Been reading up on something that affects over 53 million retirees right now, and honestly it's pretty eye-opening. Most people don't realize what Social Security COLA actually is or why it matters so much to seniors. Between 80-90% of retirees depend on their monthly Social Security check just to survive—this isn't discretionary income, it's literally how they pay rent and buy groceries.



So here's the thing about Social Security COLA—the cost-of-living adjustment that's supposed to protect seniors from inflation. Every October, the government announces whether benefits are going up, and yeah, it sounds good in theory. The idea is simple: if prices rise 3%, your benefits should rise 3% too, so you can still afford the same stuff. Before 1975 Congress would just randomly vote on raises whenever they felt like it. One year in the 1940s retirees got nothing. Then in 1950 they got a massive 77% bump all at once. Chaos.

Since 1975 they've been using the CPI-W—Consumer Price Index for Urban Wage Earners and Clerical Workers—to calculate what Social Security COLA should be each year. Sounds official and scientific, right? Here's where it gets problematic though.

The CPI-W tracks spending patterns of working-age urban employees. But 87% of Social Security beneficiaries are 62 and older. Seniors spend their money completely differently than young workers. Retirees drop way more cash on medical care and housing. When you're tracking inflation for people in their 30s and 40s, you're missing what actually matters to the people receiving the checks.
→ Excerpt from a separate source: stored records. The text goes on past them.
Lemma step_connections_consistent keys st ev st' :
  connections_consistent st -> step keys st ev = Some st' -> connections_consistent st'.
Proof.
  intros H Hstep. pose proof H as (Ha & Hb).
  destruct ev as [ws s|ws|ws ok|ws ok|ws|ws|t|t|t why]; unfold step in Hstep.
  - destruct (endpoints st !! ws) eqn:He; [discriminate|]. injection Hstep as <-.
    apply (consistent_endpoint_step st _ ws (Accepting (upper s)) (active_connections st) H);
      try reflexivity; auto. discriminate.
  - destruct (endpoints st !! ws) as [[s| | | |]|] eqn:He; try discriminate.
    assert (Hgoal : forall e st2,
              active_connections st2 = connect ws s (active_connections st) ->
              endpoints st2 = <[ws := e]> (endpoints st) ->
              (forall s0, connected_for e = Some s0 -> s0 = s) ->
              connections_consistent st2).
    { intros e st2 Ec Ee Hs.
      apply (consistent_endpoint_step st st2 ws e _ H Ec Ee).
      - apply connect_no_empty, Ha.
      - intros ws0 s0 _ Hin. apply subscribers_connect. right. exact Hin.
      - intros s0 Hw. rewrite (Hs s0 Hw). apply subscribers_connect. left. auto. }
    destruct (listener_needed _ s).
    + destruct (async_binance_client _).
      * injection Hstep as <-. apply (Hgoal (Receiving s)); try reflexivity.
        intros s0 [= <-]. reflexivity.
      * destruct keys; injection Hstep as <-.
        -- apply (Hgoal (CreatingClient s)); try reflexivity.
           intros s0 [= <-]. reflexivity.
        -- apply (Hgoal (Closing s)); try reflexivity.
           intros s0 [= <-]. reflexivity.
    + injection Hstep as <-. apply (Hgoal (Receiving s)); try reflexivity.
      intros s0 [= <-]. reflexivity.
  - destruct (endpoints st !! ws) as [[| s | | |]|] eqn:He; try discriminate.
    pose proof (Hb ws (CreatingClient s) s He eq_refl) as Hin.
    destruct ok; injection Hstep as <-.
    + apply (consistent_endpoint_step st _ ws (Receiving s) (active_connections st) H);
        try reflexivity; auto.
      intros s0 [= <-]. exact Hin.
    + apply (consistent_endpoint_step st _ ws (Closing s) (active_connections st) H);
        try reflexivity; auto.
      intros s0 [= <-]. exact Hin.
  - destruct (endpoints st !! ws) as [[| | s | |]|] eqn:He; try discriminate.
    destruct ok; injection Hstep as <-.
    + apply (consistent_endpoint_step st _ ws Returned
               (disconnect ws s (active_connections st)) H); try reflexivity.
      * apply disconnect_no_empty, Ha.
      * intros ws0 s0 Hd Hin. apply subscribers_disconnect. split; [exact Hin|].
        intros [? _]. contradiction.
      * discriminate.
    + apply (consistent_endpoint_step st _ ws Returned (active_connections st) H);
        try reflexivity; auto. discriminate.
  - destruct (endpoints st !! ws) as [[| | | s |]|]; try discriminate.
    injection Hstep as <-. exact H.
  - destruct (endpoints st !! ws) as [[| | | s |]|] eqn:He; try discriminate.
    injection Hstep as <-.
    destruct (endpoint_finally_connections s
                (set_connections (disconnect ws s (active_connections st)) st))
      as [Ec Ee].
    apply (consistent_endpoint_step st _ ws Returned
             (disconnect ws s (active_connections st)) H).
    + simpl. rewrite Ec. reflexivity.
    + simpl. rewrite Ee. reflexivity.
    + apply disconnect_no_empty, Ha.
    + intros ws0 s0 Hd Hin. apply subscribers_disconnect. split; [exact Hin|].
      intros [? _]. contradiction.
    + discriminate.
  - destruct (tasks st !! t) as [k|] eqn:Ht; [|discriminate].
    destruct (status k); try discriminate.
    destruct (cancel_requested k).
    { injection Hstep as <-. apply (consistent_same_connections st); auto. }
    destruct (async_binance_client st).
    { injection Hstep as <-. apply (consistent_same_connections st); auto. }
    destruct keys; injection Hstep as <-.
    + apply (consistent_same_connections st); auto.
    + destruct (listener_finally_connections t k st) as [Ec Ee].
      apply (consistent_same_connections st); auto.
  - destruct (tasks st !! t) as [[s [| |] c]|]; try discriminate.
    injection Hstep as <-. exact H.
  - destruct (tasks st !! t) as [k|] eqn:Ht; [|discriminate].
    destruct (listener_finally_connections t k st) as [Ec Ee].
    destruct (status k), why; try discriminate.
    + destruct (cancel_requested k); [|discriminate].
      injection Hstep as <-. apply (consistent_same_connections st); auto.
    + injection Hstep as <-. apply (consistent_same_connections st); auto.
Qed.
The result? According to the Senior Citizens League, the buying power of Social Security income has dropped 20% between 2010 and 2024. That's real money seniors can't spend anymore. Even worse, both Democrats and Republicans in Congress acknowledge the CPI-W has this fatal flaw. Democrats want to switch to CPI-E, which would track elderly households specifically. Republicans prefer the Chained CPI with consumer substitution factored in. But they can't agree, and any change needs 60 Senate votes, which means they actually have to work together. That hasn't happened on Social Security policy in decades.

So what is Social Security COLA really doing right now? It's slowly eroding the financial security of millions of seniors. The mechanism exists, the problem is documented, but nothing changes. Meanwhile older Americans keep losing ground to inflation every single year.